The following terms apply to fixed and periodic (rolling) agreements. The rent can be increased:
- if at least 60 days’ written notice is given and the increase starts at least 12 months after the agreement began, or the rent was last increased.
- with an offer for a lease extension, provided it’s been 12 months since the agreement started, or the rent was last increased.
- if the specific amount of the increase and date it will commence is included as a condition in the agreement, for example, rent will increase to $400 per week from 1 July.
- if you the tenant agree to the increase. This usually happens if the property has been improved, for instance if an air conditioner is installed. Any agreement should be clear and in writing.
- within 60 days of the Housing Safety Authority removing a rent control notice by giving at least 14 days’ notice
You may be able to seek free independent advice on your rental increase from RentRightSA.
How to dispute a rental increase in South Australia
To escalate the issue further, if you believe your rental increase is excessive, you can apply to the South Australian Civil and Administrative Tribunal (SACAT) for the rent to be changed.
Apply to SACAT here. There may be a fee for this service.
SOURCE: SA.gov.au. July 2022.
Australian Capital Territory
How often can rent be increased in the ACT
Your landlord cannot increase rent during a fixed term tenancy agreement unless it is specified in the agreement, either the amount or the method by which it will be calculated. If a fixed term agreement expires, your rental provider can increase the rent providing they provide 8 weeks notice.
On periodic (rolling) tenancies, rent can be increased every 12 months. Again, you must receive 8 weeks notice.

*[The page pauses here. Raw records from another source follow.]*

#[local] Hint Resolve videoListener_noAutoPlay : tvnoauto.

Lemma pauseVideo_noAutoPlay s : noAutoPlay s -> noAutoPlay (pauseVideo s).
Proof. cbv beta delta [pauseVideo]. walk noauto_leaf. Qed.

#[local] Hint Resolve pauseVideo_noAutoPlay : tvnoauto.

Lemma stopVideoCompletely_noAutoPlay s : noAutoPlay s -> noAutoPlay (stopVideoCompletely s).
Proof. cbv beta delta [stopVideoCompletely]. walk noauto_leaf. Qed.

#[local] Hint Resolve stopVideoCompletely_noAutoPlay : tvnoauto.

Lemma loadVideoAt_noAutoPlay i ap a s : noAutoPlay s -> noAutoPlay (loadVideoAt i ap a s).
Proof. cbv beta delta [loadVideoAt]. walk noauto_leaf. Qed.

#[local] Hint Resolve loadVideoAt_noAutoPlay : tvnoauto.

Lemma toggleVideoPlayPause_noAutoPlay a s : noAutoPlay s -> noAutoPlay (toggleVideoPlayPause a s).
Proof. cbv beta delta [toggleVideoPlayPause]. walk noauto_leaf. Qed.

#[local] Hint Resolve toggleVideoPlayPause_noAutoPlay : tvnoauto.

Lemma nextVideo_noAutoPlay d a s : noAutoPlay s -> noAutoPlay (nextVideo d a s).
Proof. cbv beta delta [nextVideo]. walk noauto_leaf. Qed.

#[local] Hint Resolve nextVideo_noAutoPlay : tvnoauto.

Lemma videoLoadedData_noAutoPlay w h a s : noAutoPlay s -> noAutoPlay (videoLoadedData w h a s).
Proof. cbv beta delta [videoLoadedData]. walk noauto_leaf. Qed.

#[local] Hint Resolve videoLoadedData_noAutoPlay : tvnoauto.

Lemma videoReachesEnd_noAutoPlay s : noAutoPlay s -> noAutoPlay (videoReachesEnd s).
Proof. cbv beta delta [videoReachesEnd]. walk noauto_leaf. Qed.

#[local] Hint Resolve videoReachesEnd_noAutoPlay : tvnoauto.

Lemma updModelVideoEl_noAutoPlay f s : noAutoPlay s -> noAutoPlay (updModelVideoEl f s).
Proof. cbv beta delta [updModelVideoEl]. walk noauto_leaf. Qed.

#[local] Hint Resolve updModelVideoEl_noAutoPlay : tvnoauto.

Lemma ensureModelVideoEl_noAutoPlay s : noAutoPlay s -> noAutoPlay (ensureModelVideoEl s).
Proof. cbv beta delta [ensureModelVideoEl]. walk noauto_leaf. Qed.

#[local] Hint Resolve ensureModelVideoEl_noAutoPlay : tvnoauto.

Lemma ensureModelImageEl_noAutoPlay s : noAutoPlay s -> noAutoPlay (ensureModelImageEl s).
Proof. cbv beta delta [ensureModelImageEl]. walk noauto_leaf. Qed.

#[local] Hint Resolve ensureModelImageEl_noAutoPlay : tvnoauto.

Lemma playModel_noAutoPlay a s : noAutoPlay s -> noAutoPlay (playModel a s).
Proof. cbv beta delta [playModel]. walk noauto_leaf. Qed.

#[local] Hint Resolve playModel_noAutoPlay : tvnoauto.

Lemma drawModelFrameToTv_noAutoPlay now s : noAutoPlay s -> noAutoPlay (drawModelFrameToTv now s).
Proof. cbv beta delta [drawModelFrameToTv]. walk noauto_leaf. Qed.

#[local] Hint Resolve drawModelFrameToTv_noAutoPlay : tvnoauto.

Lemma drawModelToTv_noAutoPlay now s : noAutoPlay s -> noAutoPlay (drawModelToTv now s).
Proof. cbv beta delta [drawModelToTv]. walk noauto_leaf. Qed.

#[local] Hint Resolve drawModelToTv_noAutoPlay : tvnoauto.

Lemma modelListener_noAutoPlay ev now a s : noAutoPlay s -> noAutoPlay (modelListener ev now a s).
Proof. cbv beta delta [modelListener]. walk noauto_leaf. Qed.

#[local] Hint Resolve modelListener_noAutoPlay : tvnoauto.

Lemma modelElPause_noAutoPlay s : noAutoPlay s -> noAutoPlay (modelElPause s).
Proof. cbv beta delta [modelElPause]. walk noauto_leaf. Qed.

#[local] Hint Resolve modelElPause_noAutoPlay : tvnoauto.

Lemma pauseModel_noAutoPlay s : noAutoPlay s -> noAutoPlay (pauseModel s).
Proof. cbv beta delta [pauseModel]. walk noauto_leaf. Qed.

#[local] Hint Resolve pauseModel_noAutoPlay : tvnoauto.

Lemma stopModelCompletely_noAutoPlay s : noAutoPlay s -> noAutoPlay (stopModelCompletely s).
Proof. cbv beta delta [stopModelCompletely]. walk noauto_leaf. Qed.

#[local] Hint Resolve stopModelCompletely_noAutoPlay : tvnoauto.

Lemma loadModelAt_noAutoPlay i ap a s : noAutoPlay s -> noAutoPlay (loadModelAt i ap a s).
Proof. cbv beta delta [loadModelAt]. walk noauto_leaf. Qed.

#[local] Hint Resolve loadModelAt_noAutoPlay : tvnoauto.

Lemma modelImageLoaded_noAutoPlay w h now s : noAutoPlay s -> noAutoPlay (modelImageLoaded w h now s).
Proof. cbv beta delta [modelImageLoaded]. walk noauto_leaf. Qed.

#[local] Hint Resolve modelImageLoaded_noAutoPlay : tvnoauto.

Lemma modelImageFailed_noAutoPlay s : noAutoPlay s -> noAutoPlay (modelImageFailed s).
Proof. cbv beta delta [modelImageFailed]. walk noauto_leaf. Qed.

#[local] Hint Resolve modelImageFailed_noAutoPlay : tvnoauto.

Lemma modelLoadedData_noAutoPlay w h now a s : noAutoPlay s -> noAutoPlay (modelLoadedData w h now a s).
Proof. cbv beta delta [modelLoadedData]. walk noauto_leaf. Qed.

#[local] Hint Resolve modelLoadedData_noAutoPlay : tvnoauto.

Lemma toggleModelPlayPause_noAutoPlay a s : noAutoPlay s -> noAutoPlay (toggleModelPlayPause a s).
Proof. cbv beta delta [toggleModelPlayPause]. walk noauto_leaf. Qed.

#[local] Hint Resolve toggleModelPlayPause_noAutoPlay : tvnoauto.

Lemma nextModel_noAutoPlay d a s : noAutoPlay s -> noAutoPlay (nextModel d a s).
Proof. cbv beta delta [nextModel]. walk noauto_leaf. Qed.

#[local] Hint Resolve nextModel_noAutoPlay : tvnoauto.

Lemma confirmMenuSelection_noAutoPlay now a s : noAutoPlay s -> noAutoPlay (confirmMenuSelection now a s).
Proof. cbv beta delta [confirmMenuSelection]. walk noauto_leaf. Qed.

#[local] Hint Resolve confirmMenuSelection_noAutoPlay : tvnoauto.

Lemma setTvPower_noAutoPlay on now s : noAutoPlay s -> noAutoPlay (setTvPower on now s).
Proof. cbv beta delta [setTvPower]. walk noauto_leaf. Qed.

#[local] Hint Resolve setTvPower_noAutoPlay : tvnoauto.

Lemma openVideoOverlay_noAutoPlay s : noAutoPlay s -> noAutoPlay (openVideoOverlay s).
Proof. cbv beta delta [openVideoOverlay]. walk noauto_leaf. Qed.

#[local] Hint Resolve openVideoOverlay_noAutoPlay : tvnoauto.

Lemma closeVideoOverlay_noAutoPlay src time paused a s : noAutoPlay s -> noAutoPlay (closeVideoOverlay src time paused a s).
Proof. cbv beta delta [closeVideoOverlay]. walk noauto_leaf. Qed.

#[local] Hint Resolve closeVideoOverlay_noAutoPlay : tvnoauto.

Lemma openModelOverlay_noAutoPlay now s : noAutoPlay s -> noAutoPlay (openModelOverlay now s).
Proof. cbv beta delta [openModelOverlay]. walk noauto_leaf. Qed.

#[local] Hint Resolve openModelOverlay_noAutoPlay : tvnoauto.

Lemma closeModelOverlay_noAutoPlay src time paused a s : noAutoPlay s -> noAutoPlay (closeModelOverlay src time paused a s).
Proof. cbv beta delta [closeModelOverlay]. walk noauto_leaf. Qed.

#[local] Hint Resolve closeModelOverlay_noAutoPlay : tvnoauto.

Lemma overlayNextVideo_noAutoPlay d a s : noAutoPlay s -> noAutoPlay (overlayNextVideo d a s).
Proof. cbv beta delta [overlayNextVideo]. walk noauto_leaf. Qed.

#[local] Hint Resolve overlayNextVideo_noAutoPlay : tvnoauto.

Lemma overlayNextModel_noAutoPlay d a s : noAutoPlay s -> noAutoPlay (overlayNextModel d a s).
Proof. cbv beta delta [overlayNextModel]. walk noauto_leaf. Qed.

#[local] Hint Resolve overlayNextModel_noAutoPlay : tvnoauto.

Lemma videoFullscreenChange_noAutoPlay fs s : noAutoPlay s -> noAutoPlay (videoFullscreenChange fs s).
Proof. cbv beta delta [videoFullscreenChange]. walk noauto_leaf. Qed.

#[local] Hint Resolve videoFullscreenChange_noAutoPlay : tvnoauto.

Lemma modelFullscreenChange_noAutoPlay fs now s : noAutoPlay s -> noAutoPlay (modelFullscreenChange fs now s).
Proof. cbv beta delta [modelFullscreenChange]. walk noauto_leaf. Qed.

#[local] Hint Resolve modelFullscreenChange_noAutoPlay : tvnoauto.

Lemma onPointerDown_noAutoPlay hit now a s : noAutoPlay s -> noAutoPlay (onPointerDown hit now a s).
Proof. cbv beta delta [onPointerDown]. walk noauto_leaf. Qed.

#[local] Hint Resolve onPointerDown_noAutoPlay : tvnoauto.

Lemma animate_noAutoPlay dt now s : noAutoPlay s -> noAutoPlay (animate dt now s).
Proof. cbv beta delta [animate]. walk noauto_leaf. Qed.

#[local] Hint Resolve animate_noAutoPlay : tvnoauto.


Lemma step_noAutoPlay (s : State) (e : Event) : noAutoPlay s -> noAutoPlay (step s e).
Proof.
  destruct e; cbn [step]; intros H; first [ solve [auto with tvnoauto] | noauto_leaf; exact H ].
Qed.

Lemma run_noAutoPlay (evs : list Event) (s : State) : noAutoPlay s -> noAutoPlay (run evs s).
Proof.
  revert s. induction evs as [|e evs IH]; intros s H; cbn; [exact H|].
  apply IH, step_noAutoPlay, H.
Qed.

Lemma videoLoadedData_quiet w h a (s : State) :
  videoWantsAutoPlay (video s) = false ->
  video (videoLoadedData w h a s) =
    match videoEl (video s) with
    | Some el => set_videoReady true (set_videoEl (Some (elDecoded w h el)) (video s))
    | None => video s
    end.
Proof.
  intros H. unfold videoLoadedData. destruct (videoEl (video s)) as [el|] eqn:E;
    [|reflexivity].
  cbv beta iota delta [videoListener].
  set (s1 := withVideo (set_videoReady true) (updVideoEl (elDecoded w h) s)).
  assert (V1 : video s1 = set_videoReady true (set_videoEl (Some (elDecoded w h el)) (video s)))
    by (unfold s1, updVideoEl; cbn; rewrite E; reflexivity).
  cbv zeta.
  set (s2 := if tvOn (ui s1) && isUi VIDEO s1 then drawVideoFrameToTv s1 else s1).
  assert (V2 : video s2 = video s1)
    by (unfold s2; destruct (_ && _); autorewrite with tvframe; reflexivity).
  assert (A : videoWantsAutoPlay (video s2) = false) by (rewrite V2, V1; exact H).
  rewrite A, andb_false_r. cbn [andb]. rewrite V2. exact V1.
Qed.

Lemma modelLoadedData_quiet w h now a (s : State) :
  noAutoPlay s ->
  modelPlaying (model (modelLoadedData w h now a s)) = modelPlaying (model s) /\
  vPaused <$> modelVideoEl (model (modelLoadedData w h now a s))
    = vPaused <$> modelVideoEl (model s).
Proof.
  intros H. unfold modelLoadedData. destruct (modelVideoEl (model s)) as [el|] eqn:E;
    [|rewrite E; split; reflexivity].
  cbv beta iota delta [modelListener].
  set (s1 := withModel (set_modelReady true) (updModelVideoEl (elDecoded w h) s)).
  assert (N1 : noAutoPlay s1) by exact H.
  assert (V1 : modelPlayer s1 = (modelPlaying (model s), Some (vPaused el)))
    by (unfold s1, modelPlayer, updModelVideoEl; cbn; rewrite E; reflexivity).
  clearbody s1. cbv zeta.
  set (s2 := if tvOn (ui s1) && isUi MODEL3D s1 then drawModelToTv now s1 else s1).
  assert (N2 : noAutoPlay s2)
    by (unfold s2; destruct (_ && _); [apply drawModelToTv_noAutoPlay|]; exact N1).
  assert (V2 : modelPlayer s2 = modelPlayer s1)
    by (unfold s2; destruct (_ && _); [apply drawModelToTv_keeps_modelPlayer | reflexivity]).
  clearbody s2. rewrite (proj2 N2), andb_false_r. cbn [andb].
  rewrite V1 in V2. unfold modelPlayer in V2. injection V2 as P2 E2. auto.
Qed.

Australian Capital Territory Rental Increase Limits
The ACT is the only state or territory in Australia that uses a ‘prescribed amount’ determinant of acceptable rent increases. This is set out in the Residential Tenancies Regulations 1998. It is a formula linked to the rents component of the house group of the Consumer Price Index (CPI) for Canberra published by the Australian Bureau of Statistics.
Essentially, the ‘prescribed amount’ intends to keep rental increases in line with rising CPI (an indicator of inflation).
A rent increase above the ‘prescribed amount’ is invalid unless it meets the following conditions:
- Give you 8 weeks’ notice before the rent increase takes effect;
- Specify the amount to be increased;
- Specify that it is more than the ‘prescribed amount’;
- Notify you that, if you do not agree to this increase, it will not take effect unless the landlord seeks the approval of the ACT Civil and Administrative Tribunal (ACAT).
Essentially, they must tell you it’s above the prescribed amount, and notify you that you do not have to accept it unless the landlord seeks approval from ACAT.
How to dispute a rental increase in the ACT
If you believe your rent increase is excessive (regardless of whether it is above or below the prescribed amount) you can lodge an application with ACAT to challenge it. In this instance it is your responsibility to prove that the rent increase is excessive. You must lodge an application with ACAT at least two weeks before the rent increase is set to take effect.
The factors the ACAT will consider are:
- The rental rate before the proposed increase;
- If the landlord previously increased the rental rent –
- The amount of the last increase before the proposed increase; and
- The period since that increase;
- The costs of the landlord in relation to the premises;
- The services provided by the landlord to the tenant;
- The value of fixtures and goods supplied by the landlord as part of the tenancy;
- The state of repair of the premises;
- The rental rates for comparable premises;
- The value of any work performed or improvements carried out by the tenant with the landlord’s consent; and
- Any other matter the ACAT considers relevant.
You can seek support from the Tenancy Advice Service before proceeding to ACAT
Alternatively, you can lodge your ACAT application here. There may be a fee for this service.